***** SUPPLIED RECORDS *****

(* ===== verification/Streams.v ===== *)
(** * The streams of a test

    [iperf_new_stream], [iperf_init_stream], [iperf_add_stream],
    [iperf_free_stream], [iperf_common_sockopts], [iperf_init_test] and
    [iperf_create_send_timers] of [iperf_api.c], [iperf_create_streams] of
    [iperf_client_api.c], and the part of [iperf_run_server]
    ([iperf_server_api.c]) that takes a data connection as a stream.

    The operating system's answers are arguments.  What a process holds is
    counted: blocks of memory, open descriptors, mapped pages.  The contents of
    a stream's buffer and the printing in debug mode are left out. *)

From S2P Require Import Prelude Bytes Time Double IperfTest.
Local Open Scope c_scope.

Definition IEFILE : Z := 14.
Definition IESETTOS : Z := 125.
Definition IESETCOS : Z := 126.
Definition IEINITTEST : Z := 101.
Definition IESETDONTFRAGMENT : Z := 145.
Definition IECREATESTREAM : Z := 200.
Definition IEINITSTREAM : Z := 201.

(** ** What a process holds *)

(** [p_read_set] is the test's set of descriptors to wait for, [p_shut] what has
    been shut down. *)
Record process := mk_process {
  p_test : iperf_test; p_errno : Z; p_blocks : Z; p_fds : list Z; p_pages : Z; p_read_set : list Z; p_shut : list Z }.

#[export] Instance process_eta : Eta process := fun p => 
  mk_process (p_test p) (p_errno p) (p_blocks p) (p_fds p) (p_pages p) (p_read_set p) (p_shut p).

Definition PM := CM process.

Definition set_errno (e : Z) : PM unit := modify (fun p => p <| p_errno := e |>).
Definition got_block : PM unit := modify (fun p => p <| p_blocks := p_blocks p + 1 |>).
Definition free_blocks (n : Z) : PM unit := modify (fun p => p <| p_blocks := p_blocks p - n |>).
Definition opened (fd : Z) : PM unit := modify (fun p => p <| p_fds := fd :: p_fds p |>).

(** Closing a number that is not open is an error without an effect. *)
Fixpoint without (fd : Z) (l : list Z) : list Z :=
  match l with
  | [] => []
  | x :: l => if x =? fd then l else x :: without fd l
  end.

Definition close (fd : Z) : PM unit := modify (fun p => p <| p_fds := without fd (p_fds p) |>).
Definition shutdown (fd : Z) : PM unit := modify (fun p => p <| p_shut := fd :: p_shut p |>).
Definition FD_SET (fd : Z) : PM unit := modify (fun p => p <| p_read_set := fd :: p_read_set p |>).
Definition FD_CLR (fd : Z) : PM unit := modify (fun p => p <| p_read_set := List.filter (fun x => negb (x =? fd)) (p_read_set p) |>).

Section Streams.
Context (page_size : Z).

Definition pages (len : Z) : Z := (len + page_size - 1) / page_size.
Definition mapped (len : Z) : PM unit := modify (fun p => p <| p_pages := p_pages p + pages len |>).

(** [munmap] of the first [len] bytes. *)
Definition munmap (len : Z) : PM unit := modify (fun p => p <| p_pages := p_pages p - pages len |>).

(** ** A new stream *)

(** The answers to the calls one new stream makes. *)
Record stream_answers := mk_answers {
  a_malloc : bool; a_malloc_result : bool; a_mkstemp : Z; a_unlink : Z; a_ftruncate : Z; a_mmap : bool; a_open : Z;
  a_getsockname : Z; a_getpeername : Z; a_inet : bool; a_setsockopt : Z }.

Definition iperf_init_stream (a : stream_answers) : PM Z :=
  t <- gets p_test ;;
  if a_getsockname a <? 0 then set_errno IEINITSTREAM ;;; ret (-1)
  else if a_getpeername a <? 0 then set_errno IEINITSTREAM ;;; ret (-1)
  else if (protocol t =? Pudp) && a_inet a && negb (dont_fragment (settings t) =? 0) && (a_setsockopt a <? 0)
  then set_errno IESETDONTFRAGMENT ;;; ret (-1)
  else ret 0.

(** The number of a stream after the first one is the length of the list plus two. *)
Definition iperf_add_stream (sp : iperf_stream) (t : iperf_test) : iperf_test :=
  match streams t with
  | [] => t <| streams := [sp <| id := 1 |>] |>
  | l => t <| streams := l ++ [sp <| id := 2 + zlen l |>] |>
  end.

Definition buffer_size (t : iperf_test) : Z :=
  let size := blksize (settings t) in
  let size :=
    if (protocol t =? Pudp) && negb (gso (settings t) =? 0) && (size <? gso_bf_size (settings t)) then gso_bf_size (settings t) else size in
  if (protocol t =? Pudp) && negb (gro (settings t) =? 0) && (size <? gro_bf_size (settings t)) then gro_bf_size (settings t) else size.

(** From the labels on: what a failed stream gives back. *)
Definition err_exit_free_sp : PM bool := free_blocks 1 ;;; ret false.
Definition err_exit_free_result : PM bool := free_blocks 1 ;;; err_exit_free_sp.
Definition err_exit_close_buffer (fd : Z) : PM bool := close fd ;;; err_exit_free_result.
Definition err_exit_munmap_buffer (fd : Z) : PM bool :=
  t <- gets p_test ;;
  munmap (blksize (settings t)) ;;; err_exit_close_buffer fd.
Definition err_exit_close_diskfile (diskfile fd : Z) : PM bool :=
  (when 0 <=? diskfile do close diskfile) ;;; err_exit_munmap_buffer fd.

(** The file of [-F]; -1 without one, nothing if it cannot be opened. *)
Definition open_diskfile (a : stream_answers) : PM (option Z) :=
  t <- gets p_test ;;
  match diskfile_name t with
  | None => ret (Some (-1))
  | Some _ =>
      if a_open a =? -1 then set_errno IEFILE ;;; ret None
      else opened (a_open a) ;;; ret (Some (a_open a))
  end.

(** With the memory mapped.  Filling the buffer does not fail here. *)
Definition finish_stream (a : stream_answers) (sp : iperf_stream) : PM bool :=
  diskfile <- open_diskfile a ;;
  match diskfile with
  | None => err_exit_munmap_buffer (buffer_fd sp)
  | Some diskfile =>
      r <- iperf_init_stream a ;;
      if r <? 0 then err_exit_close_diskfile diskfile (buffer_fd sp)
      else
        modify (fun p => p <| p_test := iperf_add_stream (sp <| diskfile_fd := diskfile |>) (p_test p) |>) ;;;
        ret true
  end.

(** The memory behind the buffer is an unlinked file. *)
Definition map_buffer (a : stream_answers) (s : Z) (sending : bool) : PM bool :=
  if a_mkstemp a =? -1 then set_errno IECREATESTREAM ;;; err_exit_free_result
  else
    opened (a_mkstemp a) ;;;
    if a_unlink a <? 0 then set_errno IECREATESTREAM ;;; err_exit_close_buffer (a_mkstemp a)
    else
      t <- gets p_test ;;
      if a_ftruncate a <? 0 then set_errno IECREATESTREAM ;;; err_exit_close_buffer (a_mkstemp a)
      else if negb (a_mmap a) then set_errno IECREATESTREAM ;;; err_exit_close_buffer (a_mkstemp a)
      else
        mapped (buffer_size t) ;;;
        finish_stream a (zero_stream <| sender := sending |> <| buffer_fd := a_mkstemp a |> <| buffer := buffer_size t |>
                           <| pending_size := 0 |> <| socket := s |>).

(** Whether the stream was made; it is then the last one of the test. *)
Definition iperf_new_stream (a : stream_answers) (s : Z) (sending : bool) : PM bool :=
  if negb (a_malloc a) then set_errno IECREATESTREAM ;;; ret false
  else
    got_block ;;;
    if negb (a_malloc_result a) then set_errno IECREATESTREAM ;;; err_exit_free_sp
    else got_block ;;; map_buffer a s sending.

(** The stream has been taken off the list before. *)
Definition iperf_free_stream (sp : iperf_stream) : PM unit :=
  t <- gets p_test ;;
  munmap (blksize (settings t)) ;;;
  (when 0 <=? buffer_fd sp do close (buffer_fd sp)) ;;;
  (when 0 <=? diskfile_fd sp do close (diskfile_fd sp)) ;;;
  free_blocks (zlen (interval_results (result sp))) ;;;
  free_blocks 1 ;;; free_blocks 1.

(** ** The client's streams *)

Definition stream_port (t : iperf_test) (bind_port : Z) (i : nat) (sending : bool) : Z :=
  if bind_port =? 0 then bind_port
  else
    let port := bind_port + Z.of_nat i in
    if negb sending && (mode t =? BIDIRECTIONAL) then port + num_streams t else port.

(** [connect] is the protocol's; it answers a descriptor or a negative number. *)
Section Create.
Context (connect : nat -> Z -> Z) (answers : nat -> stream_answers) (bind_port : Z).

Fixpoint create_loop (n : nat) (i : nat) (sending : bool) : PM Z :=
  match n with
  | O => ret 0
  | S n =>
      t <- gets p_test ;;
      let s := connect i (stream_port t bind_port i sending) in
      if s <? 0 then ret (-1)
      else
        opened s ;;;
        ok <- iperf_new_stream (answers i) s sending ;;
        if negb ok then close s ;;; ret (-1) else create_loop n (S i) sending
  end.

Definition iperf_create_streams (sending : bool) : PM Z :=
  t <- gets p_test ;; create_loop (Z.to_nat (num_streams t)) 0 sending.
End Create.

(** The message [CREATE_STREAMS]: in a test of both directions the sending streams come first. *)
Definition client_streams (connect : bool -> nat -> Z -> Z) (answers : bool -> nat -> stream_answers) (bind_port : Z) : PM Z :=
  t <- gets p_test ;;
  let create (sending : bool) := iperf_create_streams (connect sending) (answers sending) bind_port sending in
  if mode t =? BIDIRECTIONAL then
    r <- create true ;;
    if r <? 0 then ret (-1)
    else
      r <- create false ;;
      ret (if r <? 0 then -1 else 0)
  else
    r <- create (negb (mode t =? 0)) ;;
    ret (if r <? 0 then -1 else 0).

(** ** The server's streams *)

(** How many streams of each direction there are to be and are; [flag] has no value at first. *)
Record acceptance := mk_acceptance {
  streams_to_rec : Z; streams_to_send : Z; rec_streams_accepted : Z; send_streams_accepted : Z; flag : option Z }.

#[export] Instance acceptance_eta : Eta acceptance := fun c =>
  mk_acceptance (streams_to_rec c) (streams_to_send c) (rec_streams_accepted c) (send_streams_accepted c) (flag c).

Definition streams_number (t : iperf_test) (c : acceptance) : acceptance :=
  if mode t =? BIDIRECTIONAL then c <| streams_to_send := num_streams t |> <| streams_to_rec := num_streams t |>
  else if mode t =? RECEIVER then c <| streams_to_rec := num_streams t |> <| streams_to_send := 0 |>
  else c <| streams_to_send := num_streams t |> <| streams_to_rec := 0 |>.

Definition next_direction (c : acceptance) : acceptance :=
  if negb (rec_streams_accepted c =? streams_to_rec c) then
    c <| flag := Some 0 |> <| rec_streams_accepted := rec_streams_accepted c + 1 |>
  else if negb (send_streams_accepted c =? streams_to_send c) then
    c <| flag := Some 1 |> <| send_streams_accepted := send_streams_accepted c + 1 |>
  else c.

(** The type of service; an IPv6 socket also gets the one of IPv4, whose failure is ignored. *)
Definition iperf_common_sockopts (inet6 : bool) (setsockopt : Z) : PM Z :=
  t <- gets p_test ;;
  if tos (settings t) =? 0 then ret 0
  else if setsockopt <? 0 then set_errno (if inet6 then IESETCOS else IESETTOS) ;;; ret (-1)
  else ret 0.

(** What [accept] and the calls on the new descriptor answer. *)
Record connection := mk_connection { c_accept : Z; c_inet6 : bool; c_setsockopt : Z; c_closed : bool; c_answers : stream_answers }.

(** With the connection [s], which [accept] may have closed. *)
Definition take_connection (s : Z) (k : connection) (c : acceptance) : PM (Z * acceptance) :=
  r <- iperf_common_sockopts (c_inet6 k) (c_setsockopt k) ;;
  if r <? 0 then ret (-1, c)
  else if c_closed k then ret (0, c)
  else
    let c := next_direction c in
    match flag c with
    | None => undefined
    | Some flag_value =>
        if flag_value =? -1 then ret (0, c)
        else
          ok <- iperf_new_stream (c_answers k) s (negb (flag_value =? 0)) ;;
          if negb ok then close s ;;; ret (-1, c) else ret (0, c <| flag := Some (-1) |>)
    end.

Definition accept_stream (k : connection) (c : acceptance) : PM (Z * acceptance) :=
  if c_accept k <? 0 then ret (-1, c)
  else
    opened (c_accept k) ;;;
    (when c_closed k do close (c_accept k)) ;;;
    take_connection (c_accept k) k c.

Definition all_accepted (c : acceptance) : bool :=
  (rec_streams_accepted c =? streams_to_rec c) && (send_streams_accepted c =? streams_to_send c).

(** The data connections in the order of their arrival, until there are enough. *)
Fixpoint accept_streams (ks : list connection) (c : acceptance) : PM (Z * acceptance) :=
  match ks with
  | [] => ret (0, c)
  | k :: ks =>
      r <- accept_stream k c ;;
      if r.1 <? 0 then ret (-1, r.2)
      else if all_accepted r.2 then ret (0, r.2) else accept_streams ks r.2
  end.
End Streams.

(** ** The start of the test *)

(** The clock's answer; neither protocol's [init] can fail. *)
Definition iperf_init_test (now : option iperf_time) : PM Z :=
  match now with
  | None => set_errno IEINITTEST ;;; ret (-1)
  | Some now =>
      modify (fun p => p <| p_test := update streams (fmap (update result (fun r => r <| start_time_fixed := now |> <| start_time := now |>))) (p_test p) |>) ;;;
      ret 0
  end.

Definition iperf_create_send_timers : PM Z :=
  modify (fun p => p <| p_test := update streams (fmap (fun sp => sp <| green_light := 1 |>)) (p_test p) |>) ;;; ret 0.
(* ===== verification/MeasureSpec.v ===== *)
(** * Pacing and statistics: properties of the limits

    The limit on the total rate looks at the last intervals and nothing else;
    pacing sleeps for exactly the time a stream is ahead. *)

From S2P Require Import Prelude Bytes Time Double IperfTest ControlChannel Udp Measure.
Local Open Scope c_scope.

(** ** The last intervals *)

Definition sum (l : list Z) : Z := foldr Z.add 0 l.

Lemma sum_app l1 l2 : sum (l1 ++ l2) = sum l1 + sum l2.
Proof. induction l1 as [|x l1 IH]; cbn; [done|]. unfold sum in *. rewrite IH. lia. Qed.

Lemma sum_insert i b x l : l !! i = Some x -> sum (<[i:=b]> l) = sum l - x + b.
Proof.
  intros H. rewrite <- (take_drop_middle l i x) at 2 by done. rewrite insert_take_drop by (by eapply lookup_lt_Some).
  rewrite !sum_app. cbn. lia.
Qed.

Lemma u64_add_l x y : u64 (u64 x + y) = u64 (x + y).
Proof. apply Zplus_mod_idemp_l. Qed.

Lemma foldl_u64 l : forall a, 0 <= a < 2 ^ 64 -> foldl (fun total b => u64 (total + b)) a l = u64 (a + sum l).
Proof.
  induction l as [|x l IH]; intros a Ha; cbn; [by rewrite Z.add_0_r, wrapu_small|].
  rewrite IH by (apply wrapu_range; lia). rewrite u64_add_l. f_equal. unfold sum. lia.
Qed.

Lemma lookup_repeat {A} (x : A) m i : (i < m)%nat -> repeat x m !! i = Some x.
Proof. revert i. induction m as [|m IH]; intros [|i] H; cbn; [lia..|done|apply IH; lia]. Qed.

Section Window.
Context (n : nat) (Hn : (1 <= n <= 60)%nat).

(** The last [n] of a list, or all of it. *)
Definition window (bs : list Z) : list Z := drop (length bs - n) bs.

(** What falls out of the window with the next element; 0 while it fills. *)
Definition oldest (bs : list Z) : Z := if (length bs <? n)%nat then 0 else default 0 (bs !! (length bs - n)%nat).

*****

■ **EXERCISE BRIEF**
Exactly as written, please reproduce the lines from the first line of the data to the line containing "Definition close (fd", inclusive, and nothing else.

■ **SOLUTION FOR THIS TASK**
(* ===== verification/Streams.v ===== *)
(** * The streams of a test

    [iperf_new_stream], [iperf_init_stream], [iperf_add_stream],
    [iperf_free_stream], [iperf_common_sockopts], [iperf_init_test] and
    [iperf_create_send_timers] of [iperf_api.c], [iperf_create_streams] of
    [iperf_client_api.c], and the part of [iperf_run_server]
    ([iperf_server_api.c]) that takes a data connection as a stream.

    The operating system's answers are arguments.  What a process holds is
    counted: blocks of memory, open descriptors, mapped pages.  The contents of
    a stream's buffer and the printing in debug mode are left out. *)

From S2P Require Import Prelude Bytes Time Double IperfTest.
Local Open Scope c_scope.

Definition IEFILE : Z := 14.
Definition IESETTOS : Z := 125.
Definition IESETCOS : Z := 126.
Definition IEINITTEST : Z := 101.
Definition IESETDONTFRAGMENT : Z := 145.
Definition IECREATESTREAM : Z := 200.
Definition IEINITSTREAM : Z := 201.

(** ** What a process holds *)

(** [p_read_set] is the test's set of descriptors to wait for, [p_shut] what has
    been shut down. *)
Record process := mk_process {
  p_test : iperf_test; p_errno : Z; p_blocks : Z; p_fds : list Z; p_pages : Z; p_read_set : list Z; p_shut : list Z }.

#[export] Instance process_eta : Eta process := fun p => 
  mk_process (p_test p) (p_errno p) (p_blocks p) (p_fds p) (p_pages p) (p_read_set p) (p_shut p).

Definition PM := CM process.

Definition set_errno (e : Z) : PM unit := modify (fun p => p <| p_errno := e |>).
Definition got_block : PM unit := modify (fun p => p <| p_blocks := p_blocks p + 1 |>).
Definition free_blocks (n : Z) : PM unit := modify (fun p => p <| p_blocks := p_blocks p - n |>).
Definition opened (fd : Z) : PM unit := modify (fun p => p <| p_fds := fd :: p_fds p |>).

(** Closing a number that is not open is an error without an effect. *)
Fixpoint without (fd : Z) (l : list Z) : list Z :=
  match l with
  | [] => []
  | x :: l => if x =? fd then l else x :: without fd l
  end.

Definition close (fd : Z) : PM unit := modify (fun p => p <| p_fds := without fd (p_fds p) |>).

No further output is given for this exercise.